Cocuk yetistirmek, hepsini doyurmak, gecinmek artik kolay sey degil! Hatta bunlarin disinda evliligi sürdürmek bile zorlasti! Sorunlar artti!
O eski güzinenin basinda meyve yiyen cocuklar artik kolay kolay böyle seylerle belki mutlu olmuyor daha!
Neden hep eskilere özlem duyulur sizce?
Acaba büyüdükce daha mi kötü her zaman?
Bu satirlari potakalimi yiyerek tamamladim, aklima gelince hemen Pc’yi acip unutmadan yazayim dedim.
Okul ve Arkadasliktan...
Lisede ögle paydoslarinda birkac arkadasimla birlikte yerdik icerdik, belirli gruptuk gibi birsey yani.
Okulun önünde tek tek meyve satan bir dede vardi, ondan ayva- nar..vs birseyler alirdik.
Biraz ileride bakkal vardi ve oradada köfte ekmekler acayip giderdi, ceyrek alirdim genelde.
Bazende evden getirirdik yanimizda ekmek ici birseyler.Benim Termos’ta sicak süt götürdügüm bile olmustur okula hehehe.
Doyduktan sonra az gezinirdik disarida, bir Pastanede oturup dondurma yerdik yazlari.
Parasi olmayan digerinden borc alirdi.
Derslerden, ögretmenlerden, bazende erkeklerden(cok nadiren:P) konustugumuz olurdu.
Lise bitincede yazlari görüstük arada. 10 Temmuz saat 13, Yesilirmak kenarindaki bir cay bahcesinde bulusacaktik her yil!
Ama ne mümkün!
Simdi o grup ne mi oldu?!
Biri ( icimizdeki en güzeli ) liseden bir süre sonra evlendi ve suan 2 cocugu var (Allah bagislasin). Bir digeri Istanbul’da okudu ve bir süredir calisiyor orada, o da ailesinden uzakta yani.
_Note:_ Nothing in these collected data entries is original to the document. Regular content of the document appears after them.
(* ===== verification/Json.v ===== *)
(** * JSON values

    [include/crowdy/graphql/json.hpp] and [src/graphql/json.cpp]: the accessors of a parsed
    document, big integers, the values a request is built from and their text, and MessagePack.
    The document itself is yyjson's: a value is a [Json], a number one of its three subtypes (a
    real by its 64 bits), a missing value [None]. Parsing and writing JSON text, and the ["%.17g"]
    of a double, are parameters where they are used; allocation does not fail. *)

From S2P Require Import Prelude Bytes Core.

Open Scope Z_scope.

(** ** Parsed documents *)

Inductive Json :=
| JNull | JBool (b : bool) | JUint (u : Z) | JSint (i : Z) | JReal (bits : Z) | JStr (s : bytes)
| JArr (l : list Json) | JObj (l : list (bytes * Json)).

(** A C++ [Json]: no value, or one of the document. *)
Definition View := option Json.

Definition isNull (v : View) : bool := match v with None | Some JNull => true | _ => false end.
Definition isObject (v : View) : bool := match v with Some (JObj _) => true | _ => false end.
Definition isArray (v : View) : bool := match v with Some (JArr _) => true | _ => false end.
Definition isString (v : View) : bool := match v with Some (JStr _) => true | _ => false end.
Definition isNumber (v : View) : bool :=
  match v with Some (JUint _) | Some (JSint _) | Some (JReal _) => true | _ => false end.
Definition isBool (v : View) : bool := match v with Some (JBool _) => true | _ => false end.

(** [operator[]]: the first member of that name. *)
Fixpoint member (key : bytes) (l : list (bytes * Json)) : View :=
  match l with
  | [] => None
  | (k, v) :: l => if bool_decide (k = key) then Some v else member key l
  end.
Definition field (v : View) (key : bytes) : View :=
  match v with Some (JObj l) => member key l | _ => None end.

Definition at_ (v : View) (index : nat) : View := match v with Some (JArr l) => l !! index | _ => None end.
Definition sizeOf (v : View) : nat :=
  match v with Some (JArr l) => length l | Some (JObj l) => length l | _ => 0%nat end.

(** The elements [Json::forEach] visits: it counts the members of an object too, and finds no
    element there. *)
Definition visited (v : View) : list View := at_ v <$> seq 0 (sizeOf v).

(** [memberAt], where the caller counts the members ([memberCount]). *)
Definition memberAt (v : View) (i : nat) : option (bytes * View) :=
  match v with
  | Some (JObj l) => Some (match l !! i with Some (k, v) => (k, Some v) | None => ([], None) end)
  | _ => UB
  end.

Definition elements (v : View) : list Json := match v with Some (JArr l) => l | _ => [] end.
Definition asString (v : View) (fallback : bytes) : bytes :=
  match v with Some (JStr s) => s | _ => fallback end.
Definition asBool (v : View) (fallback : bool) : bool :=
  match v with Some (JBool b) => b | _ => fallback end.

(** A double by its bits: [(-1)^s * m * 2^e]; [None] for an infinity or a NaN. *)
Definition realParts (bits : Z) : option (bool * Z * Z) :=
  let e := Z.land (Z.shiftr bits 52) 2047 in
  let m := Z.land bits (2 ^ 52 - 1) in
  if e =? 2047 then None else
  Some (Z.testbit bits 63, if e =? 0 then m else m + 2 ^ 52, Z.max e 1 - 1075).

(** Its integer part, and whether that is all of it. *)
Definition realTrunc (bits : Z) : option (Z * bool) :=
  '(s, m, e) ← realParts bits;
  let a := if 0 <=? e then m * 2 ^ e else m / 2 ^ (- e) in
  Some (if (s : bool) then - a else a, (0 <=? e) || (m `mod` 2 ^ (- e) =? 0)).

(** Converting a real out of range to an integer is undefined. *)
Definition asInt64 (v : View) (fallback : Z) : option Z :=
  match v with
  | Some (JUint u) => Some (i64 u)
  | Some (JSint i) => Some i
  | Some (JReal bits) =>
      '(t, _) ← realTrunc bits; if (- 2 ^ 63 <=? t) && (t <? 2 ^ 63) then Some t else UB
  | _ => Some fallback
  end.

(** ** Big integers *)

Definition isDigit (c : Z) : bool := (48 <=? c) && (c <=? 57).

Definition unsigned (s : bytes) : bytes := match s with 45 :: s => s | _ => s end.
Definition signed (s : bytes) : bool := match s with 45 :: _ => true | _ => false end.

Definition isDecimal (s : bytes) : bool :=
  match s with
  | [] => false
  | _ => negb (bool_decide (unsigned s = [])) && forallb isDigit (unsigned s)
  end.

(** The magnitude in 64 bits, refused before it passes [limit]. *)
Fixpoint magnitudeFrom (limit magnitude : Z) (digits : bytes) : option Z :=
  match digits with
  | [] => Some magnitude
  | c :: digits =>
      let digit := c - 48 in
      if u64 (limit - digit) / 10 <? magnitude then None
      else magnitudeFrom limit (u64 (magnitude * 10 + digit)) digits
  end.

Definition parseBigInt (s : bytes) : option Z :=
  if negb (isDecimal s) then None else
  let negative := signed s in
  let positiveLimit := 2 ^ 63 - 1 in
  let limit := if negative then positiveLimit + 1 else positiveLimit in
  magnitude ← magnitudeFrom limit 0 (unsigned s);
  Some (if negb negative then magnitude else if magnitude =? positiveLimit + 1 then - 2 ^ 63 else - magnitude).

Definition tryAsBigInt (v : View) : option Z :=
  match v with
  | Some (JStr s) => parseBigInt s
  | Some (JSint i) => Some i
  | Some (JUint u) => if 2 ^ 63 - 1 <? u then None else Some u
  | Some (JReal bits) =>
      '(t, whole) ← realTrunc bits;
      if (whole : bool) && (- 2 ^ 63 <=? t) && (t <? 2 ^ 63) then Some t else None
  | _ => None
  end.

Definition asBigInt (v : View) (fallback : Z) : Z := default fallback (tryAsBigInt v).

(** [std::to_string]. *)
Fixpoint digitsOf (fuel : nat) (n : Z) (acc : bytes) : bytes :=
  match fuel with
  | O => acc
  | S fuel => if n <? 10 then n + 48 :: acc else digitsOf fuel (n / 10) (n `mod` 10 + 48 :: acc)
  end.
Definition decimal (n : Z) : bytes :=
  if n <? 0 then 45 :: digitsOf (S (Z.to_nat (Z.log2 (- n)))) (- n) []
  else digitsOf (S (Z.to_nat (Z.log2 n))) n [].

Definition asBigIntString (v : View) (fallback : bytes) : bytes :=
  match v with
  | Some (JStr s) => if isDecimal s then s else fallback
  | Some (JSint i) => decimal i
  | Some (JUint u) => decimal u
  | _ => match tryAsBigInt v with Some n => decimal n | None => fallback end
  end.

(** ** Values of requests *)

(** [JVal]; an object is a [std::map], its members sorted by name. *)
Inductive JVal :=
| VNull | VBool (b : bool) | VInt (i : Z) | VDouble (bits : Z) | VStr (s : bytes)
| VArr (l : list JVal) | VObj (l : list (bytes * JVal)).

(** [std::less<std::string>]: octets compare as unsigned. *)
Fixpoint less (a b : bytes) : bool :=
  match a, b with
  | _, [] => false
  | [], _ :: _ => true
  | x :: a, y :: b => if x <? y then true else if y <? x then false else less a b
  end.

(** Assigning through [operator[]], on a member list. *)
Fixpoint setMember (key : bytes) (x : JVal) (l : list (bytes * JVal)) : list (bytes * JVal) :=
  match l with
  | [] => [(key, x)]
  | (k, y) :: l =>
      if bool_decide (k = key) then (k, x) :: l
      else if less key k then (key, x) :: (k, y) :: l
      else (k, y) :: setMember key x l
  end.

(** [object[key] = x]; a value that is neither null nor an object throws. *)
Definition setField (v : JVal) (key : bytes) (x : JVal) : option JVal :=
  match v with
  | VNull => Some (VObj [(key, x)])
  | VObj l => Some (VObj (setMember key x l))
  | _ => None
  end.

Definition hexDigit (n : Z) : Z := if n <? 10 then n + 48 else n + 87.

(** [appendEscaped], what is appended for one octet. *)
Definition escapeChar (c : Z) : bytes :=
  if c =? 34 then [92; 34] else if c =? 92 then [92; 92] else if c =? 8 then [92; 98]
  else if c =? 12 then [92; 102] else if c =? 10 then [92; 110] else if c =? 13 then [92; 114]
  else if c =? 9 then [92; 116]
  else if c <? 32 then [92; 117; 48; 48; hexDigit (c / 16); hexDigit (c `mod` 16)]
  else [c].
Definition appendEscaped (s : bytes) : bytes := 34 :: concat (escapeChar <$> s) ++ [34].

(** The elements with commas between. *)
Fixpoint commas (l : list bytes) : bytes :=
  match l with
  | [] => []
  | [x] => x
  | x :: l => x ++ [44] ++ commas l
  end.

Section Dump.
Context (formatDouble : Z → bytes).
Fixpoint dump (v : JVal) : bytes :=
  match v with
  | VNull => chars "null"
  | VBool b => if b then chars "true" else chars "false"
  | VInt i => decimal i
  | VDouble bits => formatDouble bits
  | VStr s => appendEscaped s
  | VArr l => [91] ++ commas (dump <$> l) ++ [93]
  | VObj l => [123] ++ commas ((λ m, appendEscaped m.1 ++ [58] ++ dump m.2) <$> l) ++ [125]
  end.
End Dump.

(** ** MessagePack, writing *)

(** [packBe]: the low [n] octets of [v], highest first. *)
Definition packBe (v : Z) (n : nat) : bytes :=
  (λ i : nat, u8 (Z.land (Z.shiftr v (8 * Z.of_nat i)) 255)) <$> reverse (seq 0 n).

Definition packUint (u : Z) : bytes :=
  if u <=? 127 then [u]
  else if u <=? 255 then 204 :: packBe u 1
  else if u <=? 65535 then 205 :: packBe u 2
  else if u <=? 4294967295 then 206 :: packBe u 4
  else 207 :: packBe u 8.

Definition packSint (i : Z) : bytes :=
  if 0 <=? i then packUint (u64 i) else
  let bits := u64 i in
  if -32 <=? i then [u8 i]
  else if -128 <=? i then 208 :: packBe bits 1
  else if -32768 <=? i then 209 :: packBe bits 2
  else if -2147483648 <=? i then 210 :: packBe bits 4
  else 211 :: packBe bits 8.

Definition packHeader (n fix_ fixMax tag16 tag32 : Z) : bytes :=
  if n <=? fixMax then [Z.lor fix_ n]
  else if n <=? 65535 then tag16 :: packBe n 2
  else tag32 :: packBe n 4.

Definition packStr (s : bytes) : bytes :=
  let len := Z.of_nat (length s) in
  (if len <=? 31 then [Z.lor 160 len]
   else if len <=? 255 then 217 :: packBe len 1
   else if len <=? 65535 then 218 :: packBe len 2
   else 219 :: packBe len 4) ++ s.

Fixpoint packVal (v : Json) : bytes :=
  match v with
  | JNull => [192]
  | JBool b => [if b then 195 else 194]
  | JUint u => packUint u
  | JSint i => packSint i
  | JReal bits => 203 :: packBe bits 8
  | JStr s => packStr s
  | JArr l => packHeader (Z.of_nat (length l)) 144 15 220 221 ++ concat (packVal <$> l)
  | JObj l => packHeader (Z.of_nat (length l)) 128 15 222 223 ++ concat ((λ m, packStr m.1 ++ packVal m.2) <$> l)
  end.

Definition toMsgpack (v : View) : bytes := match v with None => [192] | Some v => packVal v end.

(** ** MessagePack, reading *)

Definition kMaxMsgpackDepth : Z := 64.

(** A step of [Unpacker]: [None] is undefined behaviour (or the fuel is out), [Some None] is [ok]
    turned false, which every later step respects. *)
Abbreviation Parsed A := (option (option (A * bytes)%type)).
Definition refuse {A} : Parsed A := Some None.
Definition accepted {A} (a : A) (p : bytes) : Parsed A := Some (Some (a, p)).
Definition andThen {A B} (m : Parsed A) (f : A → bytes → Parsed B) : Parsed B :=
  match m with None => None | Some None => refuse | Some (Some (a, p)) => f a p end.
Notation "a ▹ p <~ m ; f" := (andThen m (λ a p, f)) (at level 20, p name, m at level 100, f at level 200, only parsing).

Definition need (n : Z) (p : bytes) : bool := n <=? Z.of_nat (length p).

(** Reading through the pointer, [n] octets. *)
Fixpoint be (n : nat) (v : Z) (p : bytes) : option (Z * bytes) :=
  match n with
  | O => Some (v, p)
  | S n => match p with [] => UB | b :: p => be n (Z.lor (u64 (Z.shiftl v 8)) b) p end
  end.

Definition sized (n : nat) (p : bytes) : Parsed Z :=
  if need (Z.of_nat n) p then r ← be n 0 p; Some (Some r) else refuse.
Ötekiside okudu ve sonra evlendi.
Vee ben liseden sonra Üni.sinavlarina girdim, eften püften bölümlere tutuyordu puanim, bende 3. kez girdim ve o yil tercih bile yapmadan evlendim.
Burada(Viyana’da) devam ederim diye düsündüm ama ...
Üni.ye kayit bile oldum ama gitmedim, bazi sartlardan gidemedim, hemde arkamda güclü destek yoktu!
Cok pismanim ama...
Keske az daha kendimi motive etseymisim, isin kolayini secmisim!
Veee simdilerde tek Istanbul’da calisanla görüsüyoruz Msn’den. Bazen gidince Tr’ye orada.
Arkadasliklar cok önemli benim icin!
Hic söyle bir ömürlük yakinimda olan arkadasim olmiycakmi diyorum...
Esimle arkadas gibi olsakta biraz, onun yeri ayri!
Hayirlisi tabiki! Arkadasla iyi olmayacaksa hic olmasin diyelim...
Ayrica bu bloglar sayesinde cok iyi insanlar tanidigimida belirtmeden gecemeyecegim, onlar biliyorlar kendilerini.